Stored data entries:
+===+
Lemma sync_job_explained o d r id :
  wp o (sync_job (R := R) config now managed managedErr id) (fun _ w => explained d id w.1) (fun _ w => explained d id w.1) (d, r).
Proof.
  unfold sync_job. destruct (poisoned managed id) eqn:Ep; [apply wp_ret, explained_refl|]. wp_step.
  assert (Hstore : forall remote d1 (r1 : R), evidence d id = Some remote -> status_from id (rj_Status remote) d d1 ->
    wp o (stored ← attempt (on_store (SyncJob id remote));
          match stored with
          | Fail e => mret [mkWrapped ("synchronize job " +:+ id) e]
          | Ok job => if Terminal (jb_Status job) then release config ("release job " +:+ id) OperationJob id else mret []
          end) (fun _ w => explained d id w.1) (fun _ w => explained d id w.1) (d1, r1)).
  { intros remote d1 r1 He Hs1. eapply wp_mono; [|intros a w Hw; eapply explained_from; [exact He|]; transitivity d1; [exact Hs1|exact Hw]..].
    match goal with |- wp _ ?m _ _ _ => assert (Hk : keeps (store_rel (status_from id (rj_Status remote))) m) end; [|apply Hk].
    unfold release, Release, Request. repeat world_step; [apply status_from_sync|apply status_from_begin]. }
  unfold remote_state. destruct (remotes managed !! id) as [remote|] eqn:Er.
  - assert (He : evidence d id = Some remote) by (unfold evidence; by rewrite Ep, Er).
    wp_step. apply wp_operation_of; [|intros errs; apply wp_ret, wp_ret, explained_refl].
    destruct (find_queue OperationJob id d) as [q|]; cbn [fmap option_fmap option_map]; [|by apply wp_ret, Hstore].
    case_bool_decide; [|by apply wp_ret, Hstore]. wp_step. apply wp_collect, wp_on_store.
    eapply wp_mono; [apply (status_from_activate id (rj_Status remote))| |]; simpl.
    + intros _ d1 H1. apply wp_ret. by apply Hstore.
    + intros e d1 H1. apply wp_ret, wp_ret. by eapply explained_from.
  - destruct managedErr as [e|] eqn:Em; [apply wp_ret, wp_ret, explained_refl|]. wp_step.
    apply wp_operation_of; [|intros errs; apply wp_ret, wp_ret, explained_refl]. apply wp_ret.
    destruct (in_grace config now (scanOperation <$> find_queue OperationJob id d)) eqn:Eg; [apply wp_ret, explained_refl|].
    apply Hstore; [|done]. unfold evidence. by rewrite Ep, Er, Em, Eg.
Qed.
+===+
TASK DESCRIPTION:
All records shown above need to be written out again verbatim.

COMPLETED EXERCISE:
Lemma sync_job_explained o d r id :
  wp o (sync_job (R := R) config now managed managedErr id) (fun _ w => explained d id w.1) (fun _ w => explained d id w.1) (d, r).
Proof.
  unfold sync_job. destruct (poisoned managed id) eqn:Ep; [apply wp_ret, explained_refl|]. wp_step.
  assert (Hstore : forall remote d1 (r1 : R), evidence d id = Some remote -> status_from id (rj_Status remote) d d1 ->
    wp o (stored ← attempt (on_store (SyncJob id remote));
          match stored with
          | Fail e => mret [mkWrapped ("synchronize job " +:+ id) e]
          | Ok job => if Terminal (jb_Status job) then release config ("release job " +:+ id) OperationJob id else mret []
          end) (fun _ w => explained d id w.1) (fun _ w => explained d id w.1) (d1, r1)).
  { intros remote d1 r1 He Hs1. eapply wp_mono; [|intros a w Hw; eapply explained_from; [exact He|]; transitivity d1; [exact Hs1|exact Hw]..].
    match goal with |- wp _ ?m _ _ _ => assert (Hk : keeps (store_rel (status_from id (rj_Status remote))) m) end; [|apply Hk].
    unfold release, Release, Request. repeat world_step; [apply status_from_sync|apply status_from_begin]. }
  unfold remote_state. destruct (remotes managed !! id) as [remote|] eqn:Er.
  - assert (He : evidence d id = Some remote) by (unfold evidence; by rewrite Ep, Er).
    wp_step. apply wp_operation_of; [|intros errs; apply wp_ret, wp_ret, explained_refl].
    destruct (find_queue OperationJob id d) as [q|]; cbn [fmap option_fmap option_map]; [|by apply wp_ret, Hstore].
    case_bool_decide; [|by apply wp_ret, Hstore]. wp_step. apply wp_collect, wp_on_store.
    eapply wp_mono; [apply (status_from_activate id (rj_Status remote))| |]; simpl.
    + intros _ d1 H1. apply wp_ret. by apply Hstore.
    + intros e d1 H1. apply wp_ret, wp_ret. by eapply explained_from.
  - destruct managedErr as [e|] eqn:Em; [apply wp_ret, wp_ret, explained_refl|]. wp_step.
    apply wp_operation_of; [|intros errs; apply wp_ret, wp_ret, explained_refl]. apply wp_ret.
    destruct (in_grace config now (scanOperation <$> find_queue OperationJob id d)) eqn:Eg; [apply wp_ret, explained_refl|].
    apply Hstore; [|done]. unfold evidence. by rewrite Ep, Er, Em, Eg.
Qed.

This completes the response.